2:14 a.m. at Northwind. Nadia, an SRE, woke to a page: the customer-facing support agent was returning errors to every user. Not some users — every user. Northwind's own services were healthy; CPU, memory, and queues were all nominal. The errors were identical: 503 from the model provider. A regional incident on the provider's side had taken its inference endpoint down, and Northwind's agent called that endpoint directly. Every request hit the dead endpoint, failed, and returned an error to the customer. For forty minutes, until the provider recovered, there was nothing to do but wait — the agent had exactly one way to get a completion, and it was down.
The postmortem's action item wasn't "pick a more reliable provider." Every provider has incidents. It was "never depend on a single provider for a request that has to succeed." That is a gateway problem, and this post is how to solve it: retries that don't make things worse, fallback chains across providers, health-aware load balancing, and circuit breakers that fail fast instead of dragging your whole system down with the provider.

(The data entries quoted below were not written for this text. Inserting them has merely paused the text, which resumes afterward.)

(** * FileShare: a shallow embedding of the fetch / detect / build / install
      pipeline and of its removal contract.

    The repository ships two variants of the same program:
      - [src/fileshare.py]            ("FileShare v2"), embedded in [Module V2];
      - [src/FileShare/fileshare.py]  (the earlier variant), embedded in [Module V1].
    The helpers [run], [extract_zip], [clean_tempfolder] and [remove_repo] are
    textually identical in both files and are embedded once.

    Python code is embedded as functions in a small monad [Py] that threads
    the file system and the working directory, collects the observable
    events in order, and ends in a normal return, a [sys.exit] or an
    uncaught exception.  Everything outside the process (HTTP server, shell,
    child processes, zip decoding, the import machinery) is an oracle of
    the environment record [Env]. *)

From Stdlib Require Import ZArith Ascii String.
From stdpp Require Import base decidable option list gmap strings fin_maps.

Local Open Scope Z_scope.

(* ===================================================================== *)
(** ** Python string primitives used by the program *)
(* ===================================================================== *)

(** [c in s] for a one-character needle. *)
Fixpoint str_in (c : ascii) (s : string) : bool :=
  match s with
  | EmptyString => false
  | String a s' => if Ascii.eqb a c then true else str_in c s'
  end.

(** [s.split(sep)] for a one-character separator: never returns the empty
    list, and adjacent separators delimit empty fields. *)
Fixpoint py_split (sep : ascii) (s : string) : list string :=
  match s with
  | EmptyString => [EmptyString]
  | String a s' =>
      if Ascii.eqb a sep then EmptyString :: py_split sep s'
      else match py_split sep s' with
           | [] => [String a EmptyString]
           | h :: t => String a h :: t
           end
  end.

Fixpoint py_lstrip (c : ascii) (s : string) : string :=
  match s with
  | EmptyString => EmptyString
  | String a s' => if Ascii.eqb a c then py_lstrip c s' else s
  end.

Fixpoint py_rstrip (c : ascii) (s : string) : string :=
  match s with
  | EmptyString => EmptyString
  | String a s' =>
      match py_rstrip c s' with
      | EmptyString => if Ascii.eqb a c then EmptyString else String a EmptyString
      | r => String a r
      end
  end.

(** [s.strip(c)] *)
Definition py_strip (c : ascii) (s : string) : string :=
  py_rstrip c (py_lstrip c s).

(** [sep.join(l)] *)
Fixpoint py_join (sep : string) (l : list string) : string :=
  match l with
  | [] => ""
  | [x] => x
  | x :: l' => x +:+ sep +:+ py_join sep l'
  end.

(** [x in l] for a list of strings. *)
Definition list_in (x : string) (l : list string) : bool :=
  bool_decide (x ∈ l).

(** Number of occurrences of a character; the number of separators of a
    repository identifier is [count_char "/" s]. *)
Fixpoint count_char (c : ascii) (s : string) : nat :=
  match s with
  | EmptyString => O
  | String a s' => (if Ascii.eqb a c then 1 else 0)%nat + count_char c s'
  end.

Definition starts_with_slash (s : string) : bool :=
  match s with
  | String a _ => Ascii.eqb a "/"
  | EmptyString => false
  end.

(** [os.path.basename]: what follows the last slash. *)
Definition os_path_basename (p : string) : string :=
  List.last (py_split "/" p) "".

(** [os.path.join(a, b)] for a relative, non-empty [b] and [a] without a
    trailing slash (the only use in the program). *)
Definition os_path_join (a b : string) : string := a +:+ "/" +:+ b.

(** *** [pathlib.PurePosixPath]
    A path is an anchor and its components; empty and single-dot components
    are dropped when a path is parsed. (A root of exactly two slashes, which
    POSIX keeps apart, does not arise from the program's inputs.) *)
Record PurePath := mkPath { absolute : bool; parts : list string }.

Definition keep_part (c : string) : bool :=
  negb (String.eqb c "") && negb (String.eqb c ".").

Definition Path (s : string) : PurePath :=
  mkPath (starts_with_slash s) (List.filter keep_part (py_split "/" s)).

What TrueFoundry's AI Gateway Provides Here
Everything in this post — retries, fallback chains, health-aware load balancing — is something TrueFoundry's AI Gateway expresses as configuration rather than per-service code. Its routing configuration defines load-balancing, fallback, and retry rules in YAML, evaluates them in order so the first matching rule wins, and applies them centrally to every request instead of being reimplemented in each app.
The pieces map onto the failure taxonomy below. Each target carries its own retry_config — attempts, delay, and the status codes worth retrying (429/500/502/503 by default) — and a separate fallback_status_codes list moves the request to the next target when retries won't help. Priority-based routing gives an ordered failover chain; latency-based routing favors the lowest-latency healthy target; and an unhealthy target is detected from its requests-, tokens-, and failures-per-minute and sidelined for a cooldown. The docs even cover the hard streaming case from section 8 — provider-specific stream-overload handling so a fall-through can happen before any user-visible tokens are emitted.

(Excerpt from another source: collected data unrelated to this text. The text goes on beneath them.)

(** One step of the server: it answers a request, or the event loop runs
    one of the detached promises.  The routes left out (current user,
    dashboard, document list, reports) only read. *)
Inductive Step (w : World) : World → Prop :=
| StepRequest (env : Env) (req : Request) :
    Step w (handle env req w).2
| StepTask (env : Env) (envOf : N → Env) (t : Task) (before after : list Task) :
    pending w = before ++ t :: after →
    Step w (runTask env envOf t (set_pending (λ _, before ++ after) w)).2.

(** The server starts with the sweep as its only promise and an empty
    call log. *)
Definition boot (w : World) : World :=
  set_calls (λ _, []) (set_pending (λ _, [TStartupSweep]) w).

Definition Reachable (w0 w : World) : Prop := rtc Step (boot w0) w.

End Model.

(** ** Runs of the pipeline *)

(** The lines of [processDocument] that call the storage or the file
    system before the document is marked completed, that line included. *)
Definition pipelineLines : list Z := [357; 360; 371; 379; 387; 399; 416; 423].



(** The same environment with another Gemini service. *)
Definition withGemini (g : Text → Promise Text) (env : Env) : Env :=
  {| rejects := rejects env; now := now env; uniqueSuffix := uniqueSuffix env;
     pdfParse := pdfParse env; getTextStatistics := getTextStatistics env;
     extractEntities := extractEntities env;
     extractKeywordsFromText := extractKeywordsFromText env;
     generateContent := g;
     generateChatResponse := generateChatResponse env |}.

(** The documents the sweep works on, given the collection it finds. *)
Definition sweptDocuments (w : World) : list (N * Document) :=
  stuckDocuments
    (filter (λ doc, userId doc.2 = mockUserId) (map_to_list (documents w))).

(** No run of the pipeline on document [oid] has been started between
    [w0] and [w]. *)
Definition notRestarted (oid : N) (w0 w : World) : Prop :=
  ∃ new, calls w = calls w0 ++ new
         ∧ ∀ path, CallProcessDocument (IdObj oid) path ∉ new.

(** ** Requests about one document *)

(** The requester and the document id of a request to one of the
    per-document routes. *)
Definition documentRequest (req : Request) : option (string * string) :=
  match req with
  | GetDocument user id => Some (user, id)
  | DeleteDocument user id => Some (user, id)
  | RetryDocument user id => Some (user, id)
  | GetChat user documentId => Some (user, documentId)
  | PostChat user documentId _ => Some (user, documentId)
  | Upload _ _ => None
  end.

(** Whether a request gets past the checks a route makes on its input
    before it looks the document up. *)
Definition passesValidation (req : Request) : bool :=
  match req with
  | GetDocument _ id =>
      negb (falsy id || bool_decide (id = "undefined") || bool_decide (id = "null"))
  | PostChat _ documentId content =>
      negb (falsy documentId || bool_decide (content = []))
  | _ => true
  end.

(** The line at which a route looks the document up. *)
Definition lookupLine (req : Request) : Z :=
  match req with
  | GetDocument _ _ => 104
  | DeleteDocument _ _ => 156
  | RetryDocument _ _ => 182
  | GetChat _ _ => 216
  | PostChat _ _ _ => 242
  | Upload _ _ => 132
  end.

(** ** Properties of writes and of stored records *)

Definition statusValues : list string := ["processing"; "completed"; "error"].

Definition progressValues : list Z := [-1; 0; 10; 25; 40; 60; 100].

Definition validStatus (s : string) : Prop := s ∈ statusValues.

Definition validProgress (p : Z) : Prop := p ∈ progressValues.

(** An update is valid when the fields it sets are. *)
Definition validUpdate (u : DocUpdate) : Prop :=
  from_option validStatus True (u_status u)
  ∧ from_option validProgress True (u_processingProgress u).

Definition validDocument (d : Document) : Prop :=
  validStatus (status d)
  ∧ from_option validProgress True (processingProgress d).

Definition validDocumentWrite (e : Event) : Prop :=
  match e with
  | CallCreateDocument _ d => validDocument d
  | CallUpdateDocument _ u => validUpdate u
  | _ => True
  end.

Definition boundedKeywords (a : DocumentAnalysis) : Prop :=
  (length (keywords a) ≤ 15)%nat.

Definition boundedExtractionWrite (e : Event) : Prop :=
  match e with
  | CallCreateExtraction x => boundedKeywords (data x)
  | CallUpdateExtraction _ a => boundedKeywords a
  | _ => True
  end.

Definition goodCall (e : Event) : Prop :=
  validDocumentWrite e ∧ boundedExtractionWrite e.

(** ** Invariants of programs *)

Definition stable (I : World → Prop) (f : World → World) : Prop :=
  ∀ w, I w → I (f w).

Definition preserves {A} (I : World → Prop) (m : M A) : Prop :=
  ∀ w, I w → I (m w).2.

(** An invariant that every write the program can make respects. *)
Record Respects (I : World → Prop) : Prop := {
  resp_call e : goodCall e → stable I (set_calls (λ l, l ++ [e]));
  resp_doc_insert oid d :
    validDocument d → stable I (set_documents (<[oid := d]>));
  resp_doc_alter oid u :
    validUpdate u → stable I (set_documents (alter (applyUpdate u) oid));
  resp_doc_delete oid : stable I (set_documents (delete oid));
  resp_pages f : stable I (set_pages f);
  resp_ext_add x :
    boundedKeywords (data x) → stable I (set_extractions (λ l, l ++ [x]));
  resp_ext_set oid a :
    boundedKeywords a → stable I (set_extractions (map (setData oid a)));
  resp_chat f : stable I (set_chatMessages f);
  resp_disk f : stable I (set_disk f);
  resp_next f : stable I (set_nextObjectId f);
  resp_pending f : stable I (set_pending f);
}.

(** ** Routes and storage methods beside the pipeline *)

(** What a route answers when its body is not one of [Body]: the JSON of
    a value, or a status code with a message. *)
Inductive Answer (A : Type) : Type :=
| Json (a : A)
| Failure (status : Z) (message : string).
Arguments Json {A} a.
Arguments Failure {A} status message.

Record DashboardStats := {
  totalDocuments : nat;
  processingCount : nat;
  completedCount : nat;
  errorCount : nat;
  recentDocuments : list (N * Document);
}.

Calling the gateway from an application is a one-line change for anything already using the OpenAI SDK — same client, different base URL and key — so the reliability policy lives in config, not code:
# Calling the gateway from Python (OpenAI-compatible API)
from openai import OpenAI
client = OpenAI(
base_url="https://<your-truefoundry-gateway-url>", # your gateway endpoint
api_key="<your-personal-access-token>", # Bearer-auth'd JWT
)
resp = client.chat.completions.create(
model="gpt-5.5", # the gateway resolves retries + fallback per the config
messages=[{"role": "user", "content": "Summarize the document."}],
)
print(resp.choices[0].message.content)1. Why LLM Reliability Is a Gateway Problem
Production LLM applications depend on infrastructure they don't control. Providers have regional and global outages, they return 429s when you exceed a rate limit (and sometimes when they're simply overloaded), and their latency degrades under load without returning an error at all. A direct integration makes the provider a single point of failure: there is no path to a completion except the one that's down.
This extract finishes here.